Assigned task: Below are the entries. Transcribe exactly the lines from the one with "lower-cases keys made" through the one with "Definition show_N (n", ends included, and leave out all others.

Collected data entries

*** Block opens ***

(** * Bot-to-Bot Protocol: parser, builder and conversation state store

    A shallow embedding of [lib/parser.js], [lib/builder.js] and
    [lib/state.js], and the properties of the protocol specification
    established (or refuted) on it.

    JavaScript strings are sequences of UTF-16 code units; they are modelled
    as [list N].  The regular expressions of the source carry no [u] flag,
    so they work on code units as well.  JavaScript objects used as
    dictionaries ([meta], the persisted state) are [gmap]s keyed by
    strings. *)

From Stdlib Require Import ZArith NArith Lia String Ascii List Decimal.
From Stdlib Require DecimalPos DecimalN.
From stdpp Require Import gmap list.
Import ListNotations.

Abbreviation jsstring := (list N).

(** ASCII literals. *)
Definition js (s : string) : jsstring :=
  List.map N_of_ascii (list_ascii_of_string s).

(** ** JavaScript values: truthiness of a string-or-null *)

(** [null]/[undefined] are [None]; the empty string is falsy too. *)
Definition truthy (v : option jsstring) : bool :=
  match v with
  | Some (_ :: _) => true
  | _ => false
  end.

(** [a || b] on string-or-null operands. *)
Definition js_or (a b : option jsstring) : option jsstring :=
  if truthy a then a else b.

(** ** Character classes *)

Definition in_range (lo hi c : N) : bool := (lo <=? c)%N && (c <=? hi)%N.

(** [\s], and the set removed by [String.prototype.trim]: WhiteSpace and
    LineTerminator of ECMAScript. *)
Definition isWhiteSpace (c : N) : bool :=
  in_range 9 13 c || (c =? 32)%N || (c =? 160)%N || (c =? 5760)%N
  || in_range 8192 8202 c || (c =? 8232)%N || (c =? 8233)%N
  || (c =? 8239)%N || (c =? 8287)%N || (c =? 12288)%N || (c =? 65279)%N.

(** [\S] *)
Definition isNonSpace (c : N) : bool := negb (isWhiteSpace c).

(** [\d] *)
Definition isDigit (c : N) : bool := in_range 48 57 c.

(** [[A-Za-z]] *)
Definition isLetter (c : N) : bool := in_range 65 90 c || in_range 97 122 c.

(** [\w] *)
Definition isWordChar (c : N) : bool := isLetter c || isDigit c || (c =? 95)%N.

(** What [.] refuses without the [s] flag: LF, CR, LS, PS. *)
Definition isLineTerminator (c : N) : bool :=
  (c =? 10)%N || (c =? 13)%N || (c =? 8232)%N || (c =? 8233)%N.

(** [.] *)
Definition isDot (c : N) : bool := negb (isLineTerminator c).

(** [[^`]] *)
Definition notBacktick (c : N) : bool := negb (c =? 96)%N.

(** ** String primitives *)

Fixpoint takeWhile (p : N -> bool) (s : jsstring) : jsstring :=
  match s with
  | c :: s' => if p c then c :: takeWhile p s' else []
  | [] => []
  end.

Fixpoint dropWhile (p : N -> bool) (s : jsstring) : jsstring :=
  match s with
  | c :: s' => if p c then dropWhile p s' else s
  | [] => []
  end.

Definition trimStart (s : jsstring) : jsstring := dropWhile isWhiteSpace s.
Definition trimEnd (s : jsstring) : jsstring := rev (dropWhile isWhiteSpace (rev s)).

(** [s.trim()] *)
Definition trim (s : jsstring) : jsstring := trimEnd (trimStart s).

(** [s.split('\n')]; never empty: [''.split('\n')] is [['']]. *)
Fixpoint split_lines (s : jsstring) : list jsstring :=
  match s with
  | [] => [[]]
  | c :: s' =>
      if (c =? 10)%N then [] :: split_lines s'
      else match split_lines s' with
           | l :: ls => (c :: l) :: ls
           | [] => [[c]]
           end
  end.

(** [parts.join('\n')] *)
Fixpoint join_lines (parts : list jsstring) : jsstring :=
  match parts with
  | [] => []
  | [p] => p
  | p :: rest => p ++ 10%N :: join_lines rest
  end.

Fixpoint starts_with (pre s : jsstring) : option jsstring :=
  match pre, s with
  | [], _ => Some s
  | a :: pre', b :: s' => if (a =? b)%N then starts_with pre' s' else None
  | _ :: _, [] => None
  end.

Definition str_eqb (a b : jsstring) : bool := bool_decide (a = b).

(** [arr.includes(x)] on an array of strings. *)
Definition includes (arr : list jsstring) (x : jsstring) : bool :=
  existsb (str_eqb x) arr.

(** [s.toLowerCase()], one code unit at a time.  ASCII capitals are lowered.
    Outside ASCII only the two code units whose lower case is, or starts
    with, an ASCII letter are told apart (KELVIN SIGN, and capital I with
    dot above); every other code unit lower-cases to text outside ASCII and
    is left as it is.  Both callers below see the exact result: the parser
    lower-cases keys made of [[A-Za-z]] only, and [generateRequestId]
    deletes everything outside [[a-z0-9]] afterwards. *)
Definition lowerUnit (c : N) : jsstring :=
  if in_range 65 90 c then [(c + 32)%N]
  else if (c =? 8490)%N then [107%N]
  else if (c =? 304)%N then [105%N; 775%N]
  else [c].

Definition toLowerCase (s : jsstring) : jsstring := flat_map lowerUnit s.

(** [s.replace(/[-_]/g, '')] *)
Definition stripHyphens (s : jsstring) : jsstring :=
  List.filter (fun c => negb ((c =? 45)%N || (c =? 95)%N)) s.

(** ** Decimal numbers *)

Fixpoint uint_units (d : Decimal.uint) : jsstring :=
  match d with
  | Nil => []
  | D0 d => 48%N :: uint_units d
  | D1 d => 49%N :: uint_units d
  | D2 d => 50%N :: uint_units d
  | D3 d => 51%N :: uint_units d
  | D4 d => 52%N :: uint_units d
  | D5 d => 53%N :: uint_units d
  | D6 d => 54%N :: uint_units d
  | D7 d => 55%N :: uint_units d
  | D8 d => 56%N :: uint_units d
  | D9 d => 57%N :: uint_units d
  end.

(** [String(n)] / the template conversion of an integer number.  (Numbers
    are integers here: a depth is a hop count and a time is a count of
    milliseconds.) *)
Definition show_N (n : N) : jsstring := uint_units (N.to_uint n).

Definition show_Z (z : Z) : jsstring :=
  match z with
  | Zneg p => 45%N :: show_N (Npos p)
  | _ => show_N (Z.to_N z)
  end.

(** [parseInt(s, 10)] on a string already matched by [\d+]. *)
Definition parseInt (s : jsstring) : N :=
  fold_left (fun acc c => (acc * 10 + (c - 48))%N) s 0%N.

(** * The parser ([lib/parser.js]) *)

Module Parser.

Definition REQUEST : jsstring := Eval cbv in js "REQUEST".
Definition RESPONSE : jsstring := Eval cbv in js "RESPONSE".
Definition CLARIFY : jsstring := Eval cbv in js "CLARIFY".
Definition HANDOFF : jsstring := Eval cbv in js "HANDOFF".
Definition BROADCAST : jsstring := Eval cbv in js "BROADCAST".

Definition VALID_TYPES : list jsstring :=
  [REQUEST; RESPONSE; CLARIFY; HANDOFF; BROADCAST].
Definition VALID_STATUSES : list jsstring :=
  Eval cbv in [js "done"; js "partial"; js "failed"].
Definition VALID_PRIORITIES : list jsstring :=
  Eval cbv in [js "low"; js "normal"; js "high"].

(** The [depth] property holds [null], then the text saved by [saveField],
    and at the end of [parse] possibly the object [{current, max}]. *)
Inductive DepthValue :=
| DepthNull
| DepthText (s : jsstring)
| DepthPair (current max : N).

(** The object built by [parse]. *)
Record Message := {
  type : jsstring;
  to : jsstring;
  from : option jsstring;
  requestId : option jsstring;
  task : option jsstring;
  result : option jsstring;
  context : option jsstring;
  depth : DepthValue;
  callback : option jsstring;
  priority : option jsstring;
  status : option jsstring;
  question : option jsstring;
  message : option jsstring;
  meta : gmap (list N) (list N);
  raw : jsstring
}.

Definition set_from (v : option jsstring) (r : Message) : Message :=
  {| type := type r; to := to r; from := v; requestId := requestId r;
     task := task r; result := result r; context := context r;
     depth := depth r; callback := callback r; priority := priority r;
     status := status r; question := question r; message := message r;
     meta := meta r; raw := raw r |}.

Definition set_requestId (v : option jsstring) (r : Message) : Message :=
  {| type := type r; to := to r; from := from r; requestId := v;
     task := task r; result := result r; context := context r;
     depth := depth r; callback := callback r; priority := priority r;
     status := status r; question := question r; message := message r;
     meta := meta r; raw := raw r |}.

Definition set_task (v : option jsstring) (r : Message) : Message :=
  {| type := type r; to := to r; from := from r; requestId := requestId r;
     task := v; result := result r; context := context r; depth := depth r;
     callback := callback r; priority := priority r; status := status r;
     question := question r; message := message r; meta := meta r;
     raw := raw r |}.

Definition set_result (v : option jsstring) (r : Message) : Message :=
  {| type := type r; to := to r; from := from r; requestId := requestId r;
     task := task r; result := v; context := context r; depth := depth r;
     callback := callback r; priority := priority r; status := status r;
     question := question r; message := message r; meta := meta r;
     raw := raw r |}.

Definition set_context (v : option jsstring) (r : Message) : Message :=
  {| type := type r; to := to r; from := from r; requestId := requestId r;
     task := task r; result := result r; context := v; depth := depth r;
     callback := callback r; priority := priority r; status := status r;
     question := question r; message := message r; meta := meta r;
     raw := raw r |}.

*** Block closes ***

Expected answer:
    lower-cases keys made of [[A-Za-z]] only, and [generateRequestId]
    deletes everything outside [[a-z0-9]] afterwards. *)
Definition lowerUnit (c : N) : jsstring :=
  if in_range 65 90 c then [(c + 32)%N]
  else if (c =? 8490)%N then [107%N]
  else if (c =? 304)%N then [105%N; 775%N]
  else [c].

Definition toLowerCase (s : jsstring) : jsstring := flat_map lowerUnit s.

(** [s.replace(/[-_]/g, '')] *)
Definition stripHyphens (s : jsstring) : jsstring :=
  List.filter (fun c => negb ((c =? 45)%N || (c =? 95)%N)) s.

(** ** Decimal numbers *)

Fixpoint uint_units (d : Decimal.uint) : jsstring :=
  match d with
  | Nil => []
  | D0 d => 48%N :: uint_units d
  | D1 d => 49%N :: uint_units d
  | D2 d => 50%N :: uint_units d
  | D3 d => 51%N :: uint_units d
  | D4 d => 52%N :: uint_units d
  | D5 d => 53%N :: uint_units d
  | D6 d => 54%N :: uint_units d
  | D7 d => 55%N :: uint_units d
  | D8 d => 56%N :: uint_units d
  | D9 d => 57%N :: uint_units d
  end.

(** [String(n)] / the template conversion of an integer number.  (Numbers
    are integers here: a depth is a hop count and a time is a count of
    milliseconds.) *)
Definition show_N (n : N) : jsstring := uint_units (N.to_uint n).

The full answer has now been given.